Available data
(* ===== verification/Bearer.v ===== *)
(** * Bearer artifacts: [internal/crypto/bearer.go]

    One grammar for every bearer value, [hik_<version>_<type>_<body><checksum>]:
    the body is the base62 of 32 random bytes, the checksum six base62 digits of
    its CRC-32. The parser refuses by re-encoding, so that what it accepts is
    exactly what minting can emit; [ParseArtifact_iff] is that statement. *)

From stdpp Require Import prelude strings list.
From Stdlib Require Import Ascii NArith.
From S2P Require Import Prelude FreeText Bytes Digest.

Local Open Scope N_scope.

(** ** Positional notation

    What [math/big] gives the encoder: [SetBytes] and the Horner loop read a
    big-endian digit string, [DivMod] and [Bytes] write the minimal one. *)

Definition value_be (B : N) (l : list N) : N := foldl (λ n d, n * B + d) 0 l.

(** The [DivMod] loop, least significant digit first. The fuel bounds the
    number of binary digits, hence of digits in any base. *)
Fixpoint digits (B : N) (fuel : nat) (n : N) : list N :=
  match fuel with
  | O => []
  | S fuel => if n =? 0 then [] else n mod B :: digits B fuel (n / B)
  end.

Definition to_be (B n : N) : list N := reverse (digits B (N.size_nat n) n).

Fixpoint value_le (B : N) (l : list N) : N :=
  match l with [] => 0 | d :: l => d + B * value_le B l end.

Lemma value_be_le B l : value_be B l = value_le B (reverse l).
Proof.
  induction l as [|d l IH] using rev_ind; [done|].
  unfold value_be in *. rewrite foldl_app, reverse_app. cbn. rewrite IH. lia.
Qed.

Section Positional.
Context (B : N) (HB : 2 ≤ B).

Lemma value_digits fuel n : n < 2 ^ N.of_nat fuel → value_le B (digits B fuel n) = n.
Proof.
  revert n. induction fuel as [|fuel IH]; intros n Hn; cbn [digits].
  { simpl in *. change (2^0) with 1 in Hn. lia. }
  destruct (N.eqb_spec n 0) as [->|Hne]; [done|]. cbn [value_le].
  pose proof (N.div_mod n B ltac:(lia)) as Hdm. rewrite IH; [lia|].
  apply N.Div0.div_lt_upper_bound. eapply N.lt_le_trans; [exact Hn|].
  rewrite Nat2N.inj_succ, N.pow_succ_r'. nia.
Qed.

Lemma size_bound n : n < 2 ^ N.of_nat (N.size_nat n).
Proof.
  pose proof (N.size_gt n) as H. replace (N.of_nat (N.size_nat n)) with (N.size n); [done|].
  clear H. destruct n as [|p]; [done|]. cbn [N.size N.size_nat].
  induction p as [p IH|p IH|]; [| |done];
    cbn [Pos.size Pos.size_nat]; by rewrite Nat2N.inj_succ, <- IH.
Qed.

Lemma value_to_be n : value_be B (to_be B n) = n.
Proof. rewrite value_be_le. unfold to_be. rewrite reverse_involutive. apply value_digits, size_bound. Qed.

Lemma digits_lt fuel n : Forall (λ d, d < B) (digits B fuel n).
Proof.
  revert n. induction fuel as [|fuel IH]; intros n; cbn [digits]; [constructor|].
  destruct (n =? 0); constructor; [|done]. apply N.mod_lt. lia.
Qed.

Lemma to_be_lt n : Forall (λ d, d < B) (to_be B n).
Proof. unfold to_be. apply Forall_reverse, digits_lt. Qed.

(** The most significant digit is not zero. *)
Definition canonical (l : list N) : Prop := head l ≠ Some 0.

Lemma digits_last fuel n : n < 2 ^ N.of_nat fuel → last (digits B fuel n) ≠ Some 0.
Proof.
  revert n. induction fuel as [|fuel IH]; intros n Hn; cbn [digits]; [done|].
  destruct (N.eqb_spec n 0) as [->|Hne]; [done|].
  assert (n / B < 2 ^ N.of_nat fuel) as Hq.
  { apply N.Div0.div_lt_upper_bound. eapply N.lt_le_trans; [exact Hn|].
    rewrite Nat2N.inj_succ, N.pow_succ_r'. nia. }
  rewrite last_cons. specialize (IH _ Hq).
  destruct (last (digits B fuel (n / B))) eqn:El; [done|].
  apply last_None in El. intros [= Hz].
  assert (n / B = 0) as Hz' by (rewrite <- (value_digits fuel _ Hq), El; done).
  pose proof (N.div_mod n B ltac:(lia)). lia.
Qed.

Lemma to_be_canonical n : canonical (to_be B n).
Proof.
  unfold canonical, to_be. rewrite head_reverse. apply digits_last, size_bound.
Qed.

Lemma value_le_zero l : last l ≠ Some 0 → value_le B l = 0 → l = [].
Proof.
  induction l as [|d l IH]; [done|]. rewrite last_cons. cbn [value_le]. intros Hc Hz.
  assert (d = 0 ∧ value_le B l = 0) as [-> Hl] by nia.
  assert (l = []) as -> by (apply IH; [by destruct (last l)|done]). done.
Qed.

Lemma value_le_inj l l' :
  Forall (λ d, d < B) l → Forall (λ d, d < B) l' →
  last l ≠ Some 0 → last l' ≠ Some 0 → value_le B l = value_le B l' → l = l'.
Proof.
  intros Hl. revert l'. induction Hl as [|d l Hd Hl IH]; intros l' Hl' Hc Hc' Heq.
  { symmetry. by apply value_le_zero. }
  destruct Hl' as [|d' l' Hd' Hl']; [by apply value_le_zero|].
  cbn [value_le] in Heq. rewrite !(N.add_comm _ (B * _)) in Heq.
  apply N.div_mod_unique in Heq as [Hv ->]; [|done..]. f_equal.
  rewrite last_cons in Hc, Hc'. apply IH; try done.
  - by destruct (last l).
  - by destruct (last l').
Qed.

Lemma to_be_value l : Forall (λ d, d < B) l → canonical l → to_be B (value_be B l) = l.
Proof.
  intros Hl Hc. apply (inj reverse). apply value_le_inj.
  - apply Forall_reverse, to_be_lt.
  - by apply Forall_reverse.
  - rewrite last_reverse. apply to_be_canonical.
  - by rewrite last_reverse.
  - by rewrite <- !value_be_le, value_to_be.
Qed.

Lemma value_le_bound l : Forall (λ d, d < B) l → value_le B l < B ^ N.of_nat (length l).
Proof.
  induction 1 as [|d l Hd Hl IH]; [done|].
  cbn [value_le length]. rewrite Nat2N.inj_succ, N.pow_succ_r'.
  nia.
Qed.

Lemma value_be_bound l : Forall (λ d, d < B) l → value_be B l < B ^ N.of_nat (length l).
Proof. intros. rewrite value_be_le, <- (length_reverse l). by apply value_le_bound, Forall_reverse. Qed.

(** A number below [B^m] has at most [m] digits. *)
Lemma digits_length fuel n m : n < B ^ N.of_nat m → (length (digits B fuel n) ≤ m)%nat.
Proof.
  revert n m. induction fuel as [|fuel IH]; intros n m Hn; cbn [digits]; [simpl; lia|].
  destruct (N.eqb_spec n 0) as [->|Hne]; [simpl; lia|]. cbn [length]. destruct m as [|m].
  { change (B ^ N.of_nat 0) with 1 in Hn. lia. }
  apply le_n_S, IH. apply N.Div0.div_lt_upper_bound.
  by rewrite Nat2N.inj_succ, N.pow_succ_r' in Hn.
Qed.

Lemma to_be_length n m : n < B ^ N.of_nat m → (length (to_be B n) ≤ m)%nat.
Proof. intros. unfold to_be. rewrite length_reverse. by apply digits_length. Qed.
End Positional.

(** ** Artifact types *)

Abbreviation ArtifactType := bytes (only parsing).

Definition ArtifactCLISession : ArtifactType := lit "cli".
Definition ArtifactDeveloper : ArtifactType := lit "dev".
Definition ArtifactDeveloperCredential : ArtifactType := ArtifactDeveloper.
Definition ArtifactBootstrap : ArtifactType := lit "bs".
Definition ArtifactBrowserSession : ArtifactType := lit "br".
Definition ArtifactRecoveryCode : ArtifactType := lit "rc".
Definition ArtifactOIDCState : ArtifactType := lit "st".
Definition ArtifactOIDCBinding : ArtifactType := lit "ob".
Definition ArtifactCSRF : ArtifactType := lit "cs".
Definition ArtifactWorkload : ArtifactType := lit "wl".
Definition ArtifactAutomation : ArtifactType := lit "au".
Definition ArtifactSCIM : ArtifactType := lit "scim".
Definition ArtifactInstanceConn : ArtifactType := lit "ic".
Definition ArtifactWorkspaceSession : ArtifactType := lit "ws".
Definition ArtifactHandoffState : ArtifactType := lit "hs".
Definition ArtifactHandoffCode : ArtifactType := lit "hc".
Definition ArtifactSignup : ArtifactType := lit "su".

Definition artifactFormatVersion : bytes := lit "1".
Definition bodyBytes : nat := 32.
Definition maxBodyChars : nat := 43.
Definition base62Alphabet : bytes :=
  lit "0123456789ABCDEFGHIJKLMNOPQRSTUVWXYZabcdefghijklmnopqrstuvwxyz".
Definition checksumChars : nat := 6.

Inductive bearer_error := ErrMalformedArtifact | ErrArtifactBody.

(** ** The encoder and the decoder *)

(** [base62Alphabet[d]]; every index in the sources is below 62. *)
Definition digit62 (d : N) : ascii := default "0"%char (base62Alphabet !! N.to_nat d).

(** [strings.IndexByte(base62Alphabet, c)], [None] for -1. *)
Definition index62 (c : ascii) : option N :=
  match list_find (c =.) base62Alphabet with
  | Some (i, _) => Some (N.of_nat i)
  | None => None
  end.

Definition isBase62 (c : ascii) : bool :=
  let n := code c in
  ((code "0"%char <=? n) && (n <=? code "9"%char))
  || ((code "A"%char <=? n) && (n <=? code "Z"%char))
  || ((code "a"%char <=? n) && (n <=? code "z"%char)).

(** The [for] loops that count leading zero bytes or zero digits. *)
Fixpoint leading (z : ascii) (s : bytes) : nat :=
  match s with
  | c :: t => if bool_decide (c = z) then S (leading z t) else O
  | [] => O
  end.

(** [new(big.Int).SetBytes] *)
Definition SetBytes (b : bytes) : N := value_be 256 (map code b).

(** [base62] *)
Definition base62 (b : bytes) : bytes :=
  let n := SetBytes b in
  replicate (leading nul b) "0"%char ++ reverse (map digit62 (digits 62 (N.size_nat n) n)).

Fixpoint decode_loop (n : N) (sv : bytes) : option N :=
  match sv with
  | [] => Some n
  | c :: sv =>
      match index62 c with
      | Some idx => decode_loop (n * 62 + idx) sv
      | None => None
      end
  end.

(** [n.Bytes()] *)
Definition big_Bytes (n : N) : bytes := map ascii_of_N (to_be 256 n).

(** [decodeBase62] *)
Definition decodeBase62 (sv : bytes) : option bytes :=
  match decode_loop 0 sv with
  | Some n => Some (replicate (leading "0"%char sv) nul ++ big_Bytes n)
  | None => None
  end.

(** The loop of [checksum] fills the buffer from the right. *)
Fixpoint checksum_loop (i : nat) (sum : N) (out : bytes) : bytes :=
  match i with
  | O => out
  | S i => checksum_loop i (sum / 62) (digit62 (sum mod 62) :: out)
  end.

(** [checksum] *)
Definition checksum (body : bytes) : bytes :=
  checksum_loop checksumChars (ChecksumIEEE body) [].

(** ** Minting and parsing *)

Definition underscore : ascii := "_"%char.

(** The value [NewArtifact] builds from its random bytes. *)
Definition artifact_value (t : ArtifactType) (raw : bytes) : bytes :=
  let body := base62 raw in
  lit "hik_" ++ artifactFormatVersion ++ [underscore] ++ t ++ [underscore] ++ body ++ checksum body.

(** [ArtifactVerifier] *)
Definition ArtifactVerifier (value : bytes) : bytes := Sum256 value.

(** [NewArtifact]; [rand] is what [rand.Read] put in the 32-byte buffer. *)
Definition NewArtifact (t : ArtifactType) (rand : option bytes) : result bearer_error (bytes * bytes) :=
  match rand with
  | None => Err ErrArtifactBody
  | Some raw => let value := artifact_value t raw in Ok (value, ArtifactVerifier value)
  end.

What you need to do
Reproduce exactly the lines of the records above from the one with "Section Positional." to the one with "simpl in *.", both included, and leave out everything else.

Answer below
Section Positional.
Context (B : N) (HB : 2 ≤ B).

Lemma value_digits fuel n : n < 2 ^ N.of_nat fuel → value_le B (digits B fuel n) = n.
Proof.
  revert n. induction fuel as [|fuel IH]; intros n Hn; cbn [digits].
  { simpl in *. change (2^0) with 1 in Hn. lia. }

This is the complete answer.